Таня осталась после них совсем опустошенной и морально, и физически.

Ее выпусти из тюрьмы через месяц, так и не извинившись за все с ней содеянное. Почему ее держали так долго, она не поняла. Ребенка она потеряла.

Этот месяц, проведенный ею в камере очень многое для нее открыл. Она очень часто общалась со своим Ангелом и задавала ему самый невероятные и немыслимые вопросы. Ответы, которые она получала, свели бы с ума любого нормального человека, если ему это озвучить, но Таня сказала сама себе, что никогда не будет рассказывать об этих беседах никому. Никогда!

Первое, что она сделала, когда очутилась на свободе, это поехала в Пущино. Оказалось, что лабораторию закрыли. Здание было опечатано и стояло пустое и тоскливое. Тетю Машу она нашла в ее доме. Та бросилась к Тане на грудь и громко разрыдалась, приговаривая:

– Боже мой! Живая! Боже мой! Счастье-то какое!

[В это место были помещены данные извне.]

(** X2. Lines 5-14 assign indices in first-declaration order: the keys of
    [parent_map] are the distinct declared identifiers in the order of their
    first declaration, and [id_to_index] maps each of them to its position
    in that order and nothing else to anything. *)
Theorem X2_index_assignment (commit_list : list commit) :
  dict_keys (build_parent_map commit_list)
  = reverse (remove_dups (reverse commit_list.*1)) ∧
  ∀ x i,
    dict_get (build_id_to_index (dict_keys (build_parent_map commit_list))) x = Some i
    ↔ reverse (remove_dups (reverse commit_list.*1)) !! i = Some x.
Proof.
  split; [apply build_parent_map_key_order|]. intros x i.
  rewrite <-build_parent_map_key_order. apply id_to_index_get.
  apply build_parent_map_nodup.
Qed.

(** X3. Lines 16-25 on a parent map whose parents are all keys: the row of
    [adj] at the position of a key lists the indices of its parents in
    order, and [in_degree] at the position of a key is the number of times
    the key is listed as a parent, parallel edges counted separately. *)
Theorem X3_edge_construction (parent_map : dict (list string)) :
  NoDup (dict_keys parent_map) → pm_closed parent_map →
  ∃ adj in_degree,
    build_graph (build_id_to_index (dict_keys parent_map)) parent_map
      (replicate (length parent_map) [], replicate (length parent_map) 0%Z)
    = Returns (adj, in_degree) ∧
    length adj = length parent_map ∧ length in_degree = length parent_map ∧
    (∀ u c ps, parent_map !! u = Some (c, ps) →
       adj !! u
       = Some (index_of (build_id_to_index (dict_keys parent_map)) <$> ps)) ∧
    (∀ v y, dict_keys parent_map !! v = Some y →
       in_degree !! v
       = Some (Z.of_nat (length (filter (y =.) (concat parent_map.*2))))).
Proof.
  intros Hnd Hcl.
  destruct (build_graph_spec parent_map Hnd)
    as [(_ & deg & Hr & Hlen & Hdeg)|(k & [x ps] & He & Hk & Hnk & _)].
  - pose proof (adj_of_length parent_map) as Hadj.
    eexists _, deg. split_and!; [done|done|by rewrite Hlen| |].
    + intros u c ps Hu. unfold adj_of. by rewrite list_lookup_fmap, Hu.
    + intros v y Hv. rewrite Hdeg.
      * by rewrite adj_of_concat, (count_index_of parent_map v y);
          [|done..|apply pm_closed_concat].
      * rewrite Hadj. apply lookup_lt_Some in Hv. unfold dict_keys in Hv.
        by rewrite length_fmap in Hv.
  - exfalso. apply Hnk. unfold pm_closed in Hcl. rewrite Forall_forall in Hcl.
    specialize (Hcl _ He). rewrite Forall_forall in Hcl. by apply Hcl.
Qed.

Lemma X3_witness :
  ∃ adj in_degree,
    build_graph (build_id_to_index ["m"; "x"; "r"])
      [("m", ["x"; "r"; "x"]); ("x", ["r"]); ("r", [])]
      (replicate 3 [], replicate 3 0%Z)
    = Returns (adj, in_degree) ∧
    adj !! 0%nat = Some [1%nat; 2%nat; 1%nat] ∧ in_degree !! 1%nat = Some 2%Z.
Proof.
  destruct (X3_edge_construction [("m", ["x"; "r"; "x"]); ("x", ["r"]); ("r", [])])
    as (adj & in_degree & Hr & _ & _ & Hadj & Hdeg).
  - apply (bool_decide_unpack _). vm_compute. exact I.
  - apply (bool_decide_unpack _). vm_compute. exact I.
  - exists adj, in_degree. split_and!.
    + exact Hr.
    + apply (Hadj 0%nat "m" ["x"; "r"; "x"]). reflexivity.
    + apply (Hdeg 1%nat "x"). reflexivity.
Defined.
End further_properties.

(** ** Changing the declarations *)

Section changes.
Implicit Types (commit_list : list commit) (x y : string).

Lemma returns_declared commit_list b :
  is_acyclic commit_list = Returns b → effective_parents_declared commit_list.
Proof.
  intros Hr. destruct (effective_parents_declared_dec commit_list) as [|Hd]; [done|].
  destruct (is_acyclic_undeclared _ Hd) as (k & ? & _ & _ & Hk). congruence.
Qed.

Она очень изменилась. Было заметно, что она тоже была опустошена внутренне, постарела и похудела внешне и пугалась каждого шороха. Вот она то и рассказала ей все, и даже то, как погиб Феликс.

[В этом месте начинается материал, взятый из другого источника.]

(** * mp4-to-mp3: the converter CLI, embedded and checked against its specification

    Two programs are embedded, each in a module of its own:
    - [Cli]    : [src/mp4_to_mp3/cli.py], the packaged command line tool;
    - [Legacy] : [src/mp4_to_mp3.py], the earlier single-file script.

    Both are effectful Python: they read the file system, prompt on standard
    input, print, and start external processes (ffprobe, ffmpeg).  The
    embedding threads a [state] (file system, pending input lines, output
    trace) through a small state-and-exception monad; the external tools and
    the few Python library calls that are not written out are fields of an
    environment record [env], over which every theorem quantifies.

    The file has four parts: the embedding (Python strings and values,
    pathlib, the file system, the monad, the two programs, and the notions
    the statements use), the lemmas on it, the properties of the
    specification, C1 to C10, each stated for the code as embedded, and
    further properties of the code, X1 to X18: the questions, whole runs,
    the tools and the probes, destinations and candidates. *)

From Stdlib Require Import List String Ascii ZArith Bool Lia.
From Stdlib Require Import Sorting Permutation Orders OrdersEx OrdersFacts.
From Stdlib Require Import DecimalString.
Import ListNotations.

Local Open Scope string_scope.
Local Open Scope list_scope.

Notation "a ^^ b" := (String.append a b) (at level 60, right associativity).

(* ================================================================= *)
(** ** Python strings *)

(** Strings are byte strings; the case mappings act on ASCII letters, which
    is all that the extension and codec comparisons of the program need. *)
Module Py.

Definition lower_ascii (c : ascii) : ascii :=
  let n := nat_of_ascii c in
  if (65 <=? n)%nat && (n <=? 90)%nat then ascii_of_nat (n + 32) else c.

Definition upper_ascii (c : ascii) : ascii :=
  let n := nat_of_ascii c in
  if (97 <=? n)%nat && (n <=? 122)%nat then ascii_of_nat (n - 32) else c.

Fixpoint map_string (f : ascii -> ascii) (s : string) : string :=
  match s with
  | EmptyString => EmptyString
  | String c r => String (f c) (map_string f r)
  end.

(** [str.lower()] and [str.upper()]. *)
Definition lower : string -> string := map_string lower_ascii.
Definition upper : string -> string := map_string upper_ascii.

(** White space as [str.strip()] sees it in ASCII. *)
Definition is_space (c : ascii) : bool :=
  let n := nat_of_ascii c in
  (n =? 32)%nat || ((9 <=? n)%nat && (n <=? 13)%nat)
  || ((28 <=? n)%nat && (n <=? 31)%nat).

Fixpoint lstrip (s : string) : string :=
  match s with
  | EmptyString => EmptyString
  | String c r => if is_space c then lstrip r else s
  end.

Fixpoint rstrip (s : string) : string :=
  match s with
  | EmptyString => EmptyString
  | String c r =>
      match rstrip r with
      | EmptyString => if is_space c then EmptyString else String c EmptyString
      | r' => String c r'
      end
  end.

(** [str.strip()]. *)
Definition strip (s : string) : string := rstrip (lstrip s).

(** [x in {...}] and [x in d] for string keys. *)
Definition mem (x : string) (l : list string) : bool :=
  existsb (String.eqb x) l.

(** [d[k]] / [d.get(k)] on a dict kept as its list of items. *)
Fixpoint assoc {V : Type} (k : string) (items : list (string * V)) : option V :=
  match items with
  | [] => None
  | (k', v) :: rest => if String.eqb k k' then Some v else assoc k rest
  end.

(** [sep.join(l)]. *)
Definition join (sep : string) (l : list string) : string :=
  String.concat sep l.

(** [str(n)] for an [int]. *)
Definition str_of_int (n : Z) : string :=
  NilZero.string_of_int (Z.to_int n).

End Py.

(* ================================================================= *)
(** ** pathlib *)

(** A [Path] is an absolute, resolved path, kept as pathlib keeps it: the
    list of its parts below the root. *)
Definition Path := list string.

Module PathLib.

(** [p.name]: the last part, or the empty string for the root. *)
Definition name (p : Path) : string := last p "".

(** [p.parent]. *)
Definition parent (p : Path) : Path := removelast p.

(** [p / s] for a single part [s]. *)
Definition joinpath (p : Path) (s : string) : Path := p ++ [s].

(** [str(p)]. *)
Definition str (p : Path) : string := "/" ^^ Py.join "/" p.

(** Splitting a name at its last dot: [Some (before, from_the_dot)],
    [None] when the name has no dot ([name.rfind('.')]). *)
Fixpoint rsplit_dot (s : string) : option (string * string) :=
  match s with
  | EmptyString => None
  | String c r =>
      match rsplit_dot r with
      | Some (a, b) => Some (String c a, b)
      | None => if Ascii.eqb c "."%char then Some (EmptyString, s) else None
      end
  end.

(** pathlib's test [0 < i < len(name) - 1] on the position [i] of the last
    dot: a leading dot and a trailing dot do not start a suffix. *)
Definition split_name (n : string) : string * string :=
  match rsplit_dot n with
  | Some (a, b) =>
      if (0 <? String.length a)%nat && (1 <? String.length b)%nat
      then (a, b) else (n, "")
  | None => (n, "")
  end.

(** [p.suffix] and [p.stem]. *)
Definition suffix (p : Path) : string := snd (split_name (name p)).
Definition stem (p : Path) : string := fst (split_name (name p)).

(** Paths compare as the lists of their parts, part by part, each part by
    its characters' codes. *)
Definition compare (p q : Path) : comparison :=
  list_compare String_as_OT.compare p q.

Definition leb (p q : Path) : bool :=
  match compare p q with Gt => false | _ => true end.

Definition le (p q : Path) : Prop := leb p q = true.

End PathLib.

(** Python's [sorted] on paths, as an insertion sort by [PathLib.leb].  The
    order is total and antisymmetric, so every sorting function, the merge
    sort of Python included, returns this same list. *)
Fixpoint insert_sorted (p : Path) (l : list Path) : list Path :=
  match l with
  | [] => [p]
  | q :: rest => if PathLib.leb p q then p :: l else q :: insert_sorted p rest
  end.

Definition sorted (l : list Path) : list Path := fold_right insert_sorted [] l.


(* ================================================================= *)
(** ** Python values and exceptions *)

(** What [json.loads] returns.  Numbers are integers: ffprobe prints the
    fields read here as integers or as strings. *)
#[local] Unset Elimination Schemes.
Inductive json : Type :=
| JNull
| JBool (b : bool)
| JNum (n : Z)
| JStr (s : string)
| JArr (items : list json)
| JObj (fields : list (string * json)).
#[local] Set Elimination Schemes.

(** [SystemExit] is not an [Exception]: [except Exception] lets it through.
    Every other exception the programs can meet is an [Exception]. *)
Inductive exn : Type :=
| SystemExit (msg : string)
| Error (kind : string).

Inductive result (A : Type) : Type :=
| Ok (a : A)
| Raise (e : exn).

Arguments Ok {A} a.
Arguments Raise {A} e.

(** Sequencing of computations that may raise but have no other effect. *)
Definition rbind {A B} (r : result A) (k : A -> result B) : result B :=
  match r with
  | Ok a => k a
  | Raise e => Raise e
  end.

Notation "x <~ c1 ;; c2" := (rbind c1 (fun x => c2))
  (at level 61, c1 at next level, right associativity).

Module PyVal.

– Ой, Танюшенька! Страсти-то какие! Феликса приехали забирать через неделю после того, как увезли вас. С утра, как все про вас узнали, сразу ничего не поняли, но за эту неделю шуму было! Во-первых, отстранили от дел вашего главного начальника в Министерстве, Генриха Степановича Ивановского. Мало этого, выгнали из партии. Во-вторых, всех ребят из лаборатории таскали в органы на допросы и пугали, что тоже посадят, потому что еще посадили бухгалтершу Анну Алексеевну и Колю. Искали украденный спирт. Коля продержали трое суток и отпустили. Но он был парень молодой, боялся всякого подозрения ребят про то, что это он писал анонимки, и не выдержал первым. Он раздобыл где-то ружье и ночью застрелился. Вот тогда-то из тюрьмы и пришла весть, что Сашу твоего убили. Да!

– Боже! Бедный Коля! – Таня зажала рот рукой, чтобы не закричать громко, по бабьи, в голос, потом переждала немного, а потом с трудом выговорила: – А Сашу потом кто-то забрал? Разрешили? – спросила и тихо заплакала.

– А Колю родители еще тогда забрали из тюрьмы с большим скандалом. ЭТИ не хотели отдавать. Но потом все-таки отдали. Родная моя. А я ж была на похоронах. Его мать так, родимая, плакала! Говорила мне, что он у них был единственный кормилец, и что они теперь без него будут делать, она даже не знает? Такой молодой… – Тетя Маша опять тихо заплакала. – Даааа…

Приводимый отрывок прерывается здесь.